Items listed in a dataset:
"""

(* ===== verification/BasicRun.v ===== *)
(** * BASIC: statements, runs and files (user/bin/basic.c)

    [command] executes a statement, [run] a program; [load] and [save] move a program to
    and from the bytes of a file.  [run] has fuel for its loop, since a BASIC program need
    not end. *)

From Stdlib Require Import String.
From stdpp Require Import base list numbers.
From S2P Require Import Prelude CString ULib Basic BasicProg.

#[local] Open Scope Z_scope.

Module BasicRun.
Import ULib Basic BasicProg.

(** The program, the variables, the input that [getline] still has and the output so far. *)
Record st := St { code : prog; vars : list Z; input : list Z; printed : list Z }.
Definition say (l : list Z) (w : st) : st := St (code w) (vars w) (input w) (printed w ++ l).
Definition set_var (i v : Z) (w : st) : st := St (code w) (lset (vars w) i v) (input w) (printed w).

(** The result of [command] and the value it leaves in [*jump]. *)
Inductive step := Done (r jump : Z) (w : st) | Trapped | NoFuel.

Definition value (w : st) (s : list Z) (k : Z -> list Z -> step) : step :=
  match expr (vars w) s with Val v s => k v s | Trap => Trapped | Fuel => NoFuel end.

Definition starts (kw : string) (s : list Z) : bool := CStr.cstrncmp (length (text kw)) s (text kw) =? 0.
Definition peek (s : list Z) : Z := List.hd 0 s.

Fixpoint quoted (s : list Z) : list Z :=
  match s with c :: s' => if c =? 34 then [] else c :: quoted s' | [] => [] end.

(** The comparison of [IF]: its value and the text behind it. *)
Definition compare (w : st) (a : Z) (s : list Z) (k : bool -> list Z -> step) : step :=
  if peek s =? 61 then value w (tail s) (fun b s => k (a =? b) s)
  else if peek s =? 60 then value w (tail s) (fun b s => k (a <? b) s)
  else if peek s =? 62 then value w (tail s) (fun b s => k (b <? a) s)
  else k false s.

"""
"""

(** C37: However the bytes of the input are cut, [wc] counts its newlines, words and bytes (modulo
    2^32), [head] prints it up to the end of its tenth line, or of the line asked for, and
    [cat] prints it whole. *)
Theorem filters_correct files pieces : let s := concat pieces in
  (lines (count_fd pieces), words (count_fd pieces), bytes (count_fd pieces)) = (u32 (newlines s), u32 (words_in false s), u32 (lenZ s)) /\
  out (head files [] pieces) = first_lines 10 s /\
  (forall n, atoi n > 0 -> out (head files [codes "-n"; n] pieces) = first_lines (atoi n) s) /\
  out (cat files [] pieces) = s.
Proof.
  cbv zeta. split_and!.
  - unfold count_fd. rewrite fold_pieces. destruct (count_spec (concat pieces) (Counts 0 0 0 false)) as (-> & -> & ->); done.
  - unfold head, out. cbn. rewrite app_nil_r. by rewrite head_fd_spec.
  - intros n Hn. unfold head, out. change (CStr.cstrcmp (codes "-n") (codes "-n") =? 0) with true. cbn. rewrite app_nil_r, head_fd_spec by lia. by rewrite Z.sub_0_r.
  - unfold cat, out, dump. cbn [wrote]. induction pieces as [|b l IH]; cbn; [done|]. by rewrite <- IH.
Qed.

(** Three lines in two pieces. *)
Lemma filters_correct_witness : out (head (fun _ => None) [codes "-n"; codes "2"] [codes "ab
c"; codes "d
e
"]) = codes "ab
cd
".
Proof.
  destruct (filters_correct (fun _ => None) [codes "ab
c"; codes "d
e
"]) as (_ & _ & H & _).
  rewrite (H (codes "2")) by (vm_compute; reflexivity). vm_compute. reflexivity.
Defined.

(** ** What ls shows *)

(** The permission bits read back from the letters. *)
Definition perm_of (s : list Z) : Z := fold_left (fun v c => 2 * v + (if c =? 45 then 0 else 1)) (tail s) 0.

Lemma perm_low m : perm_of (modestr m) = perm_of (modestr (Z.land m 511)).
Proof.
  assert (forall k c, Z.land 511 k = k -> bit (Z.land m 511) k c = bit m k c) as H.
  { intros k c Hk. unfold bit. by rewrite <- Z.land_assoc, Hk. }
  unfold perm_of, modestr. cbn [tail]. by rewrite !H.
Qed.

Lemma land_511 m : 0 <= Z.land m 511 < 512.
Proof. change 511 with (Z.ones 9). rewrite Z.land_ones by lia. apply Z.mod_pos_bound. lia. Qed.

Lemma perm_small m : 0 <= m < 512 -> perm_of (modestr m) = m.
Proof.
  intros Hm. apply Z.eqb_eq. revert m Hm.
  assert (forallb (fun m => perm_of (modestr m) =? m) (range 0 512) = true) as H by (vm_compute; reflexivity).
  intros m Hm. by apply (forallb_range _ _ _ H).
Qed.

"""
"""

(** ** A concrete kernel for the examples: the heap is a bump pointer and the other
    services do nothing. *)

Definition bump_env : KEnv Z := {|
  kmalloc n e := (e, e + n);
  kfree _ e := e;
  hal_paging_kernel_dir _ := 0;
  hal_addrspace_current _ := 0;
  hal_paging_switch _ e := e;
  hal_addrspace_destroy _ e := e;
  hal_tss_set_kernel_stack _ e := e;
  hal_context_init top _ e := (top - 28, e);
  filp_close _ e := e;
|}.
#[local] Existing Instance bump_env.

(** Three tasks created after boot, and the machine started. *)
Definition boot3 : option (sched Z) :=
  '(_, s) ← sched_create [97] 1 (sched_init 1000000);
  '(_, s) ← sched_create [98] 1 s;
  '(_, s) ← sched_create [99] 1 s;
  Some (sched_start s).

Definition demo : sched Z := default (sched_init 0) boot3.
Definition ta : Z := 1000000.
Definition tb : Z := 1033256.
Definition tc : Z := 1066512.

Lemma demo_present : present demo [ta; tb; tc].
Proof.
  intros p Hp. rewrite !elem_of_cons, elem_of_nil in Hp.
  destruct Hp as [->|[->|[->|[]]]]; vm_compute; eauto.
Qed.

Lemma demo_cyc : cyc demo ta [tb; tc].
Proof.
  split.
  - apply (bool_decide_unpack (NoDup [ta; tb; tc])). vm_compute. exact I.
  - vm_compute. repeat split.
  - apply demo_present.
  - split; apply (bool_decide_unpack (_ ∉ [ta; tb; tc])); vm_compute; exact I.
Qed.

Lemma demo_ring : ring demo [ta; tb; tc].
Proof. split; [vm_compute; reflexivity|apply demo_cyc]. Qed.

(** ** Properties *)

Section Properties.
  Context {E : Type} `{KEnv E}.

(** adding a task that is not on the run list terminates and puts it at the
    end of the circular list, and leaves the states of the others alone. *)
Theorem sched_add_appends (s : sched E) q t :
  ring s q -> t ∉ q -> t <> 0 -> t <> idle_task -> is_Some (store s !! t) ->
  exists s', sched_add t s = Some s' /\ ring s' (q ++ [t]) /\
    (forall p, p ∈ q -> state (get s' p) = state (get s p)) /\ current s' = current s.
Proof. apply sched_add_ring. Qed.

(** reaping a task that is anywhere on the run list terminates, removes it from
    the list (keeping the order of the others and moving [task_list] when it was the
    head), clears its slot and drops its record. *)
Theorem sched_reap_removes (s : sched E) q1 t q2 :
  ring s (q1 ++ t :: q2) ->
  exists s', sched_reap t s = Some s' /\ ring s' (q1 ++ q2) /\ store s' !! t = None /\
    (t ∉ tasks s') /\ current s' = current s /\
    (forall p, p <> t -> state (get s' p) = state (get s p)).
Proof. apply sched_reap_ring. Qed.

"""

TASK OBJECTIVE:
Please return only the lines above, starting at the line that has "(* ===== verification/BasicRun.v ===== *)" and ending at the line that has "From Stdlib Require Import String.", keeping both and leaving each one unchanged.

RESULT OF THE TASK:
(* ===== verification/BasicRun.v ===== *)
(** * BASIC: statements, runs and files (user/bin/basic.c)

    [command] executes a statement, [run] a program; [load] and [save] move a program to
    and from the bytes of a file.  [run] has fuel for its loop, since a BASIC program need
    not end. *)

From Stdlib Require Import String.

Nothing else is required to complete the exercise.